Tout en s’inspirant des travaux de Lacroix, Humboldt et Ritter ainsi que des théories traditionnelles reposant sur les bassins fluviaux et la géologie, Lavallée propose la première méthode d’étude d’ensemble de la géographie à des fins militaires. Les continents et les pays sont analysés de manière encyclopédique et descriptive en suivant une division en deux parties : dans la première, dite théorique, il aborde les aspects physiques de la surface de la terre et des mers et les aspects politiques, dans la seconde, il traite d’une régionalisation de la Terre suivie de statistiques. Le continent européen y occupe une place essentielle compte tenu des préoccupations stratégiques et politiques de l’époque. Alors que l’Asie, l’Océanie, l’Afrique et l’Amérique sont abordées dans le sens d’une géographie globale, il fait lui l’objet d’analyses stratégiques plus avancées. Pour chaque région distinguée – hispanique, française, germanique, italique, grecque, russe, scandinave et insulaire (les îles Britanniques) –, Lavallée aborde essentiellement les données stratégiques de la géographie, c’est-à-dire les obstacles naturels (reliefs, cours d’eau), les obstacles artificiels (villes fortifiées, ports fortifiés) et les grands axes de communication (cols, vallées, principales routes de plaine). Bien que généraliste et encore embryonnaire, sa vision constitue véritablement l’origine de la pensée géographique militaire, qui connaît un plein essor surtout entre 1871 et 1914, au point de former une école de pensée spécifique.

  • L’école de géographie militaire française (1871-1939)

L’école de géographie militaire française naît en réaction à la défaite française face à l’Allemagne en 1870-1871. Elle connaît une phase de rayonnement international jusqu’aux années 1920, où commence une lente période de déclin. Durant la première phase, la géographie est reconnue comme une science de l’art militaire et un pilier de la puissance militaire12.

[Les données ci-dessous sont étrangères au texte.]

(** On a series without missing values a full window yields the
    arithmetic mean of its [w] elements. *)
Lemma roll_mean_finite (S : list Q) (w i : nat) :
  (1 <= w)%nat -> (w <= i + 1)%nat -> (i < length S)%nat ->
  exists v, nth i (roll_mean (map Some S) w) NaN = Fin v /\
            v == window_mean (fun j => nth j S 0) w i.
Proof.
  intros Hw Hwi Hi.
  assert (Hi' : (i < length (map Some S))%nat) by now rewrite length_map.
  pose proof (roll_mean_nth (map Some S) w Hi') as H.
  unfold calc_mean in H. cbn [window_state nobs sum_x] in H.
  rewrite slice_map, osum_some, ocount_some, slice_length in H by lia.
  replace ((Z.of_nat w <=? Z.of_nat (i + 1 - (i + 1 - w)))%Z
           && (0 <? Z.of_nat (i + 1 - (i + 1 - w)))%Z) with true in H
    by (symmetry; apply andb_true_iff; split;
        [apply Z.leb_le | apply Z.ltb_lt]; lia).
  inversion H as [a b Hab Ha Hb| | |]; subst.
  exists a. split; [reflexivity|].
  rewrite Hab. unfold window_mean, window.
  replace (i + 1 - (i + 1 - w))%nat with w by lia.
  replace (i + 1)%nat with ((i + 1 - w) + w)%nat at 2 by lia.
  rewrite (slice_seq 0 S) by lia.
  reflexivity.
Qed.

Lemma prep_values_fin (S : list Q) : prep_values (map Fin S) = map Some S.
Proof. unfold prep_values. rewrite map_map. reflexivity. Qed.

(** The defined values of a series that is undefined exactly on its first
    [k] positions. *)
Lemma count_defined_from (l : Series) :
  forall k : nat,
  (forall i, (i < k)%nat -> nth i l NaN = NaN) ->
  (forall i, (k <= i)%nat -> (i < length l)%nat -> nth i l NaN <> NaN) ->
  count_defined l = (length l - k)%nat.
Proof.
  unfold count_defined.
  induction l as [|x l IH]; intros k Hlo Hhi; [reflexivity|].
  destruct k as [|k].
  - assert (Hx : defined x = true).
    { specialize (Hhi 0%nat (Nat.le_refl 0)). simpl in Hhi.
      destruct x; try reflexivity. exfalso. apply Hhi; [lia|reflexivity]. }
    cbn [filter]. rewrite Hx. cbn [length]. rewrite (IH 0%nat).
    + lia.
    + intros i Hi. lia.
    + intros i _ Hi. apply (Hhi (S i)); simpl; lia.
  - assert (Hx : defined x = false).
    { specialize (Hlo 0%nat). simpl in Hlo. rewrite Hlo by lia. reflexivity. }
    cbn [filter]. rewrite Hx. cbn [length]. rewrite (IH k).
    + lia.
    + intros i Hi. apply (Hlo (S i)). lia.
    + intros i Hk Hi. apply (Hhi (S i)); simpl; lia.
Qed.

(* ================================================================== *)
(** * Frames: reading back an assigned column *)
(* ================================================================== *)

Lemma lookup_assign_same (name : string) (s : Series)
    (cols : list (string * Series)) :
  lookup name (assign name s cols) = Some s.
Proof.
  induction cols as [|[n c] cols IH]; simpl.
  - now rewrite String.eqb_refl.
  - destruct (String.eqb n name) eqn:E; simpl; rewrite E; [reflexivity|exact IH].
Qed.

Lemma lookup_assign_other (name name' : string) (s : Series)
    (cols : list (string * Series)) :
  name' <> name -> lookup name' (assign name s cols) = lookup name' cols.
Proof.
  intros Hne. induction cols as [|[n c] cols IH]; simpl.
  - apply String.eqb_neq in Hne. rewrite String.eqb_sym. now rewrite Hne.
  - destruct (String.eqb n name) eqn:E; simpl.
    + apply String.eqb_eq in E; subst n.
      assert (E' : String.eqb name name' = false)
        by (apply String.eqb_neq; congruence).
      now rewrite E'.
    + destruct (String.eqb n name'); [reflexivity|exact IH].
Qed.

Lemma getitem_setitem_same (df : DataFrame) (name : string) (s : Series) :
  getitem (setitem df name s) name = Ok s.
Proof. unfold getitem, setitem; simpl. now rewrite lookup_assign_same. Qed.

Lemma getitem_setitem_other (df : DataFrame) (name name' : string)
    (s : Series) :
  name' <> name -> getitem (setitem df name s) name' = getitem df name'.
Proof.
  intros Hne. unfold getitem, setitem; simpl.
  now rewrite lookup_assign_other.
Qed.

(* ================================================================== *)
(** * C2: the SMA column *)
(* ================================================================== *)

(** C2.  For every positive period [p] and every close series [S] with
    [length S >= p], the SMA column computed by [indicator] has exactly
    [length S - p + 1] defined values; it is undefined on the bars
    [i < p - 1] and, on every bar [i >= p - 1], equal to the arithmetic
    mean of the closes of the window [[i-p+1, i]]. *)
Theorem sma_window_mean (df : DataFrame) (S : list Q) (period : Z) :
  getitem df "Close" = Ok (map Fin S) ->
  (0 < period)%Z ->
  (period <= Z.of_nat (length S))%Z ->
  exists df' sma,
    indicator_columns SMA period df = Ok df' /\
    getitem df' "SMA" = Ok sma /\
    length sma = length S /\
    count_defined sma = (length S - Z.to_nat period + 1)%nat /\
    forall i : nat, (i < length S)%nat ->
      ((i < Z.to_nat period - 1)%nat -> nth i sma NaN = NaN) /\
      ((Z.to_nat period - 1 <= i)%nat ->
       exists v, nth i sma NaN = Fin v /\
                 v == window_mean (close_at S) (Z.to_nat period) i).
Proof.
  intros Hclose Hpos Hle.
  set (p := Z.to_nat period).
  assert (Hp : (1 <= p)%nat) by (unfold p; lia).
  assert (Hpn : (p <= length S)%nat) by (unfold p; lia).
  exists (setitem df "SMA" (roll_mean (map Some S) p)),
         (roll_mean (map Some S) p).
  assert (Hlen : length (roll_mean (map Some S) p) = length S)
    by now rewrite roll_mean_length, length_map.
  assert (Hlo : forall i, (i < p - 1)%nat ->
                  nth i (roll_mean (map Some S) p) NaN = NaN)
    by (intros i Hi; apply roll_mean_undefined; lia).
  assert (Hhi : forall i, (p - 1 <= i)%nat -> (i < length S)%nat ->
                  exists v, nth i (roll_mean (map Some S) p) NaN = Fin v /\
                            v == window_mean (close_at S) p i)
    by (intros i Hi Hn; apply roll_mean_finite; lia).
  repeat split.
  - unfold indicator_columns. rewrite Hclose. cbn [bind].
    unfold rolling_mean.
    replace (period <? 0)%Z with false by (symmetry; apply Z.ltb_ge; lia).
    cbn [bind]. now rewrite prep_values_fin.
  - apply getitem_setitem_same.
  - exact Hlen.
  - rewrite (count_defined_from _ (k := (p - 1)%nat)).
    + rewrite Hlen. lia.
    + exact Hlo.
    + intros i Hk Hi. rewrite Hlen in Hi.
      destruct (Hhi i Hk Hi) as (v & Hv & _). rewrite Hv. discriminate.
  - apply Hlo.
  - intros Hi. apply Hhi; assumption.
Qed.

(** an instance: closes 100, 102, 104, 106, 108 and period 2 *)
Lemma sma_window_mean_witness :
  exists df' sma,
    indicator_columns SMA 2
      {| index := [1; 2; 3; 4; 5]%Z;
         columns := [("Close"%string,
                      map Fin [100; 102; 104; 106; 108])] |} = Ok df' /\
    getitem df' "SMA" = Ok sma /\
    length sma = 5%nat /\
    count_defined sma = 4%nat /\
    forall i : nat, (i < 5)%nat ->
      ((i < 1)%nat -> nth i sma NaN = NaN) /\
      ((1 <= i)%nat ->
       exists v, nth i sma NaN = Fin v /\
                 v == window_mean (close_at [100; 102; 104; 106; 108]) 2 i).
Proof.
  apply (@sma_window_mean
           {| index := [1; 2; 3; 4; 5]%Z;
              columns := [("Close"%string,
                           map Fin [100; 102; 104; 106; 108])] |}
           [100; 102; 104; 106; 108] 2).
  - reflexivity.
  - lia.
  - simpl. lia.
Defined.

(* ================================================================== *)
(** * The exponentially weighted kernel follows the EMA recurrence *)
(* ================================================================== *)

Lemma alpha_of_span_eq (span : Z) :
  (1 <= span)%Z -> alpha_of_span span == alpha span.
Proof.
  intros H. unfold alpha_of_span, alpha.
  assert (Hq : 1 <= inject_Z span)
    by (change 1 with (inject_Z 1); rewrite <- Zle_Qle; exact H).
  field. lra.
Qed.

Lemma ewm_loop_finite (a a' : Q) (S : list Q) :
  a == a' ->
  forall (w w' : Q) (n : Z),
  w == w' -> (1 <= n)%Z ->
  exists E : list Q,
    ewm_loop a 1 {| weighted := Some w; old_wt := 1; ewm_nobs := n |}
      (map Some S) = map Fin E /\
    Forall2 Qeq E (ema_from a' w' S).
Proof.
  intros Ha. induction S as [|c S IH]; intros w w' n Hw Hn.
  - exists []. split; [reflexivity|constructor].
  - cbn [map ewm_loop ewm_next weighted old_wt ewm_nobs].
    set (w1 := if Qeq_bool w c then w
               else (1 * (1 - a) * w + a * c) / (1 * (1 - a) + a)).
    assert (Hw1 : w1 == a' * c + (1 - a') * w').
    { unfold w1. destruct (Qeq_bool w c) eqn:E.
      - apply Qeq_bool_iff in E. rewrite <- Hw, E. ring.
      - rewrite Ha, Hw. field. lra. }
    destruct (IH w1 (a' * c + (1 - a') * w') (n + 1)%Z Hw1 ltac:(lia))
      as (E & HE & HF).
    exists (w1 :: E). split.
    + cbn [map]. rewrite HE. f_equal.
      unfold ewm_out. cbn [ewm_nobs weighted of_kernel].
      replace (1 <=? n + 1)%Z with true by (symmetry; apply Z.leb_le; lia).
      reflexivity.
    + cbn [ema_from]. constructor; assumption.
Qed.

(** On a series without missing values the kernel returns finite values
    that satisfy the specification's recurrence. *)
Lemma ewm_kernel_finite (a a' : Q) (S : list Q) :
  a == a' ->
  exists E : list Q,
    ewm_kernel a 1 (map Some S) = map Fin E /\
    Forall2 Qeq E (ema_spec a' S) /\
    hd_error E = hd_error S.
Proof.
  intros Ha. destruct S as [|c S].
  - exists []. repeat split; constructor.
  - destruct (@ewm_loop_finite a a' S Ha c c 1%Z (Qeq_refl c) ltac:(lia))
      as (E & HE & HF).
    exists (c :: E). repeat split.
    + cbn [map ewm_kernel]. rewrite HE. reflexivity.
    + cbn [ema_spec]. constructor; [reflexivity|assumption].
Qed.

Lemma ewm_mean_finite (span : Z) (S : list Q) :
  (1 <= span)%Z ->
  exists E : list Q,
    ewm_mean span (map Fin S) = Ok (map Fin E) /\
    Forall2 Qeq E (ema_spec (alpha span) S) /\
    hd_error E = hd_error S.
Proof.
  intros Hs.
  destruct (@ewm_kernel_finite (alpha_of_span span) (alpha span) S
              (alpha_of_span_eq Hs)) as (E & HE & HF & Hh).
  exists E. repeat split; try assumption.
  unfold ewm_mean.
  replace (span <? 1)%Z with false by (symmetry; apply Z.ltb_ge; lia).
  now rewrite prep_values_fin, HE.
Qed.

  • Les leçons de la guerre de 1870-1871

En juillet 1870, Napoléon III conduit la France dans la première guerre avec la Prusse depuis 1815. Malgré une structure d’organisation presque semblable, les forces sont inégales et les combats d’août-septembre 1870 aboutissent à la défaite. La portée de cet échec conduit à réfléchir à ses causes. Or l’une d’entre elles est l’absence de connaissances générales en géographie et d’un appareil cartographique précis du pays dans les états-majors. Durant les différentes campagnes qui se sont déroulées sur le territoire français, l’instruction géographique des officiers s’est révélée insuffisante, notamment pour exploiter certains avantages tactiques et stratégiques du terrain. La réflexion géographique, limitée pratiquement au seul ouvrage de Théophile-Sebastien Lavallée, n’a pas été renouvelée à la veille de la guerre alors que la connaissance du terrain devient indispensable à l’heure où la conduite de la guerre implique de nouvelles technologies (l’armement et les chemins de fer) et des armées de masse.

Parallèlement, l’efficacité de la section du service géographique au dépôt de la guerre est mise en cause. Au déclenchement du conflit, l’armée française ne dispose en effet d’aucune carte topographique adaptée à ses besoins et se voit contrainte d’utiliser des cartes allemandes du territoire national ! L’idée que la guerre pouvait se tenir aussi profondément sur le sol français n’avait pas été envisagée, au point de n’avoir pas renouvelé entièrement sa cartographie. Un aspect du conflit si bien identifié qu’Émile Zola fait s’exclamer « Comment voulez-vous que l’on se batte dans un pays que l’on ne connaît pas ! » à son général Burgain-Desfeuilles13.

  • L’essor post-1870

L’essor d’une pensée géographique destinée aux militaires est donc contemporaine de la réorganisation de l’armée française au lendemain de Sedan. Cette pensée doit son développement à la nouvelle politique de l’enseignement militaire, qui aspire à valoriser les disciplines générales et à élever le niveau des programmes. Le premier cercle de diffusion de la discipline s’inscrit dans le cadre des cours professés dans les écoles militaires comme Saint-Cyr et l’École supérieure de guerre créée en 1876.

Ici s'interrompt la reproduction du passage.